Recent advances in heparin-induced thrombocytopenia
Research article published in Current opinion in hematology (2011)
Abstract
PURPOSE OF REVIEW: Heparin-induced thrombocytopenia (HIT) is a prothrombotic complication of heparin therapy caused by antibodies against platelet factor 4/heparin complexes. Progress in our understanding of HIT has translated to improvements in treatment and patient outcomes. The objective of this review is to examine recent advances and highlight areas of future inquiry in the epidemiology, diagnosis, and management of this potentially fatal disorder. RECENT FINDINGS: Risk factors for the development of HIT related to heparin administration are well described. Recent identification of host-related risk factors adds to our understanding of disease epidemiology. The limited specificity of clinical diagnosis and widely used immunologic assays for HIT results in frequent overdiagnosis. Novel clinical decision rules and laboratory assays to improve diagnosis are in development. Fondaparinux, bivalirudin, and desirudin have recently been added to the HIT armamentarium. SUMMARY: Despite these advances, critical issues remain to be addressed. Future research efforts will focus on the identification of novel clinical risk factors and biomarkers that will enable recognition of individuals at greatest risk, optimization of diagnostic strategies and use of currently available therapeutics, and development of new drugs that not only reduce thrombotic complications, but also minimize bleeding risk, are well tolerated in patients with organ dysfunction, and facilitate transition to outpatient therapy.
Abstract sourced from PubMed (NCBI) for the cited record. See the original publication for the authoritative version.
Summary
Peer-reviewed clinical and outcomes research relevant to medicinal leech therapy and its biology. Indexed in PubMed and verified against the NCBI record.

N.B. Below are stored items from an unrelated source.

(* ===== verification/Prelude.v ===== *)
(** * Verification of the Obscuro node

    A model of the L2 node of [go-obscuro], of the contracts it works with and of the
    gateway its users connect to, and the theorems that make them correct.  Paths are
    under [src/go] unless they begin with [contracts], which is [src/contracts/src],
    or with [walletextension], which is [src/tools/walletextension].

    ** The program

    A node is a host, which talks to the L1 chain and to other nodes, and an
    enclave, which holds the secret of the network and the L2 state.  The enclave
    processes L1 blocks: it stores the block and its cross-chain messages,
    follows forks of the L1 chain, answers requests for the secret and restores
    the batches of the rollups in the block.  A sequencer turns the
    transactions of its mempool into batches, each tied to an L1 block, and
    batches into rollups; a validator executes the batches it receives and
    compares the result.  Users sign viewing keys, under which the enclave
    encrypts its answers and the logs they subscribe to.  A gateway, the wallet
    extension, holds the viewing keys of users, and asks a host on their behalf.
    Contracts on L1 and L2 pass messages between the chains; a bridge on each side
    moves assets with them, and the management contract keeps the rollups and the
    attested enclaves.  This library models the enclave, from its database to the
    service it offers the host and the users, the RPC boundary between the two halves
    of a node, and of the host its database, its repositories of blocks and batches,
    its messages to peers, its transactions to L1, the guardian that feeds the
    enclave, and the API for clients; the client with a viewing key and the gateway;
    and the contracts.

    ** Files and code

    - [Prelude]: machine integers with their wrap-around, Go's errors, the state
      and error monad [M] ([Crash] is a panic or a [logger.Crit], which ends the
      process), tables as finite maps.
    - [Types]: [common/types.go], [headers.go], [batches.go],
      [rollups.go], [enclave/core].  A [Batch] caches its hash as the code
      does; [Batch.hash_ok] says the cache is not stale.
    - [Codec]: RLP as a class of encodings, [big.Int]'s gob format, the data
      encryption service.
    - [L1Chain]: [common/gethutil], the ancestor walks of [storage.go] and of
      [rollup_compression.go], over an interface [BlockResolver];
      [StorageTheorems] states what they compute.
    - [EnclaveDB], [BatchDB], [Events]: [enclave/storage/enclavedb], the schema
      of [enclave/storage/init/sqlite], and the log filter of
      [enclave/events/subscription_manager.go].
    - [Storage]: [enclave/storage/storage.go], with the cache that batches and
      blocks share.  [StorageInv] gives its abstract content, [blocks] and
      [batches], and the invariant [storage_ok]; [StorageOps] and [StorageSpec]
      relate the operations to the content; [StorageTheorems] has the contract.
    - [CrossChain]: [enclave/crosschain].
    - [BlockProcessor]: [enclave/components/block_processor.go], with the step
      relation [storage_step] and the invariants of the states it reaches.
    - [Executor], [ExecutorSpec]: [enclave/components/batch_executor.go],
      [enclave/evm], [enclave/genesis], the entropy of [enclave/crypto].
      [Reads] is the logic of computations that only read the storage: it
      relates two runs on storages with the same content and different caches;
      [Growth] relates a run on a storage with one on a larger storage.
    - [Mempool]: [enclave/mempool] and [enclave/limiters].
    - [Registry]: [enclave/components/batch_registry.go], and the state [Enclave]
      the components of a node share.
    - [RollupCompression], [RollupSpec]: [rollup_compression.go]; [Replay] follows
      a node that executes what a rollup restores.
    - [Rollups]: [rollup_producer.go], [rollup_consumer.go], [sigverifier.go],
      [shared_secret_process.go], [attestation.go], and the decoding of
      [ethadapter/mgmtcontractlib].
    - [Sequencer], [SequencerSpec] and [Validator]: [enclave/nodetype].
    - [ViewingKeys]: [common/viewingkey] and [enclave/vkhandler];
      [Subscriptions]: the subscriptions of [subscription_manager.go].
    - [Service]: [enclave/enclave.go], the state [Service] of an enclave and the
      handlers that change it, and the restart.  [NodeInv] and [ServiceInv] carry
      an invariant through all of them, over the step relation [service_step];
      [ServiceSpec] follows a validator through the batches of a sequencer;
      [Recovery] is about lost states.
    - [Params]: [common/gethencoding], requests as JSON values;
      [L2Chain]: [enclave/l2chain], [ExecuteObsCall], [common/gethapi]; [RPC]:
      [responses], [rpc_transaction.go] and the handlers of [enclave.go] that
      answer users; [RPCSpec] and [GasSpec] say what they answer.
    - [Bytes]: numbers, hashes and addresses as bytes, and the batches of the wire.
    - [HostDB], [HostDBSpec]: [host/db], a key-value store, and the history it
      implements.
    - [Converters]: [common/rpc/converters.go]; [EnclaveRPC]:
      [enclave/rpc_server.go] and [host/rpc/enclaverpc/enclave_client.go] over an
      interface [EnclaveAPI] ([common.Enclave]), which the service implements
      and the client offers again.
    - [StateTracker]: [host/enclave/state.go]; [Retry]: [common/retry]; [P2P]:
      [host/p2p] and [common/subscription].  What code starts with [go] is a list
      in the state.
    - [BatchRepository]: [host/l2]; [L1Repository]: [host/l1/blockrepository.go] over
      an interface [EthClient]; [Publisher]: [host/l1/publisher.go], the calls that
      [ethadapter/mgmtcontractlib] creates and the nonce of [wallet].
    - [Guardian], [GuardianSpec]: [host/enclave/guardian.go], over any [EnclaveAPI],
      and composed with the RPC client, the service and the repository.
    - [HostAPI]: [host/rpc/clientapi], [host/host.go], [host/enclave/service.go] and
      [host/events/logs.go], what a client can ask a host.
    - [EncClient]: [rpc/encrypted_client.go] over an interface [Client];
      [EncClientSpec] implements the interface by the host, and shows that it keeps
      the promise [HostPromise] that the gateway relies on.
    - [AccountManager]: [walletextension/accountmanager] and [useraccountmanager];
      [WalletExtension]: [walletextension/wallet_extension.go], its start, its
      database and its HTTP handlers; [GatewaySpec]: what its users are shown and what
      a restart brings back, over the step relations [gateway_step] and
      [orderly_step].
    - [Solidity]: reverts, checked arithmetic and OpenZeppelin; [MessageBusContract],
      [ContractCalls]: [contracts/messaging], and calls between contracts with those
      outside the repository as arbitrary scripts; [L1Contracts]:
      [contracts/management] and [contracts/bridge/L1]; [L2Contracts]:
      [contracts/bridge/L2] and the tokens of [contracts/common].
    - [ContractsSpec], [ManagementSpec]: messages and the management contract;
      [BridgeFlow], [L1BridgeSpec], [L2BridgeSpec], [BridgeSystem]: the two bridges,
      first each by itself and then linked by the messages of the node.
    - [Concrete], [Scenario], [Witnesses], [NodeWitnesses], [HistoryWitnesses],
      [ServiceWitnesses], [HostWitnesses], [GuardianWitnesses], [GatewayWitnesses],
      [ContractConcrete], [ContractWitnesses]: instances of every interface, a small
      node, gateway and pair of chains over them, and each theorem applied to it.

    ** What is shown

    - Sequencer: a new batch extends the head, takes its transactions from the
      mempool and becomes the head.
    - Execution: computing a batch is deterministic; a validator accepts what a
      sequencer computed if no transaction was left out, and accepts nothing with
      another header; two examples show where transactions left out of a batch defeat
      this.  The theorems below that let another node execute a batch, and the one on
      recovery, assume that the batch computes to itself on its parent, which is so if
      no transaction was left out of it.
    - Validator: batches are executed after their parents only; sent the batches
      of a sequencer in order, a validator with their history and with their L1
      blocks on its chain ends with each of them executed and with the same states.
    - Service: one invariant on tables, canonical flags and subscriptions holds
      whatever is asked, in any order, across failures, crashes and restarts, as long
      as blocks and batches are well formed where the code does not check it; a
      restart recovers the states that were lost.
    - Requests of users: answers are encrypted under keys of the account they
      belong to and disclose data of this account only, but for the query for
      receipts, which gives all their logs; a gas estimate terminates and is least; a
      call message has one meaning.
    - L1 chain: forks are resolved at the latest common ancestor; in every
      reachable state the canonical flags are those of the head's chain.
    - Storage: what is stored is read back; conflicts change nothing.
    - Rollups: what is compressed is restored; only signed rollups are
      processed, and a node that has the history before a rollup and none of its
      batches processes it without an error and ends with the batches of the
      sequencer.  Secrets go only to attested enclaves.
    - Mempool and registry: what is selected, and that enough is.
    - Messages and logs: which are delivered, and to whom.  Whose a log is depends on
      the logs stored before it, so the theorem on queries carries their history.
    - RPC boundary: the client gives what the enclave answers, where the messages
      carry it; which fields, rejections and lookups they do not.
    - Host: the database answers as a history of what was added; the status of
      the enclave says whether both its heads are caught up with; retrying ends; the
      next L1 block extends the canonical chain; missing batches are recovered from
      the sequencer; a validator behind its host catches up and is live; a failed
      fetch of receipts blocks the guardian.
    - Gateway: whatever happened before, a user is shown only the answer of the
      enclave to the user's own request, for an account that signed for a key of this
      user; a user that registers an account is answered
      with its balance, through gateway, host, RPC and enclave; a restart brings
      back the same users and accounts if the host and the database do not fail; the
      default user and a failed connection are where this goes wrong.
    - Contracts: a message is relayed once, and only if it was stored and is final;
      messages are numbered without gaps; as long as the messages stored on a chain
      were published on the other, the bridge on L1 holds what the tokens on L2 stand
      for, and pays every final claim of a listed token; what the management contract keeps, and
      what anyone can make it accept.
    - Error paths: the panics and divergences found while modelling.

    ** Parameters

    Code outside the repository is an argument of the definitions, as a class:
    RLP and gob at the stored types, hashing ([HashingOk]: no collisions), the
    byte cache ([CacheOk]: it may forget, never invent), go-ethereum's EVM and
    state ([EVMOk]), ECDSA, ECIES, AES-GCM and brotli, the JSON of clients
    ([ClientCodecsOk]: text and answers come back, parameters as [keptJSON] says), the contract ABIs, OpenZeppelin's
    contracts ([OwnableOk], [AccessControlOk], [ERC20Ok]), and the attestation of the
    enclave runtime.  The iteration order of a Go map is
    quantified.  The clock is an argument.  The SQL semantics of the
    statements the code executes is written out: primary, unique and foreign
    keys, and the refusal of 64-bit values with the high bit set.

    ** Fuel

    Recursion along the L1 chain ([LCA], [IsAncestor], the message and ancestor
    walks) takes fuel.  A bound on the block heights is enough, since each step
    goes to a parent; the theorems state the bound and conclude that the result
    is reached.  The loop of [BatchesAfter] takes the number of batches, and the
    walk of [restoreStateDBCache] the height of the head.  The search of
    [DoEstimateGas] halves a range below [GlobalGasCap]: 34 turns are enough.
    A retry takes the number of calls its strategy allows ([retry_ends]); the walk
    of [FetchNextBlock] the height of the block; the loop of [catchupWithL2] one
    turn for each batch and one to end.  [publishTransaction] and [catchupWithL1] go
    on as long as L1 does not answer or grows: their fuel has no bound.  The walk of
    [GetLatestTransactions] takes one turn for each batch.  Calls between contracts
    nest 1024 deep, the limit of the EVM.

    ** Not modelled

    Of the host the start-up, the debug and test APIs, the opening of sockets, streams
    and databases, and the stopping of the guardian; of the enclave the debug handlers
    and the wiring in [NewEnclave]; of the gateway its servers and web sockets, and
    the goroutines that forward messages to them; gas and the deployment of
    contracts; the encoding of protocol buffers; configuration, the faucet, explorers
    and launchers.  These are input and output, start-up, or code the build generates.
    Logging and metrics have no effect on the results.  Requests to an enclave are
    steps that do not overlap, and so are the steps of a guardian and the requests to a
    gateway; of the mutexes only the one the guardian can fail to release is
    modelled. *)

From stdpp Require Export base numbers list gmap strings sorting.
From Stdlib Require Export ZArith Lia.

Why This Matters for Hirudotherapy
This narrative review summarizes advances in the epidemiology, diagnosis, and management of heparin-induced thrombocytopenia (HIT), a prothrombotic complication driven by antibodies to platelet factor 4/heparin complexes, and notes that fondaparinux, bivalirudin, and desirudin have recently been added to the treatment armamentarium. The ASH relevance is concrete: desirudin is a recombinant derivative of leech hirudin, so this review situates a leech-secretome-derived molecule within real clinical practice as an alternative anticoagulant when heparin cannot be used. As a review it aggregates and interprets prior work rather than generating new data, and it discusses desirudin only as one option among several non-heparin agents, so it should be read as a context-setting summary, not as primary evidence for any specific leech-derived therapy.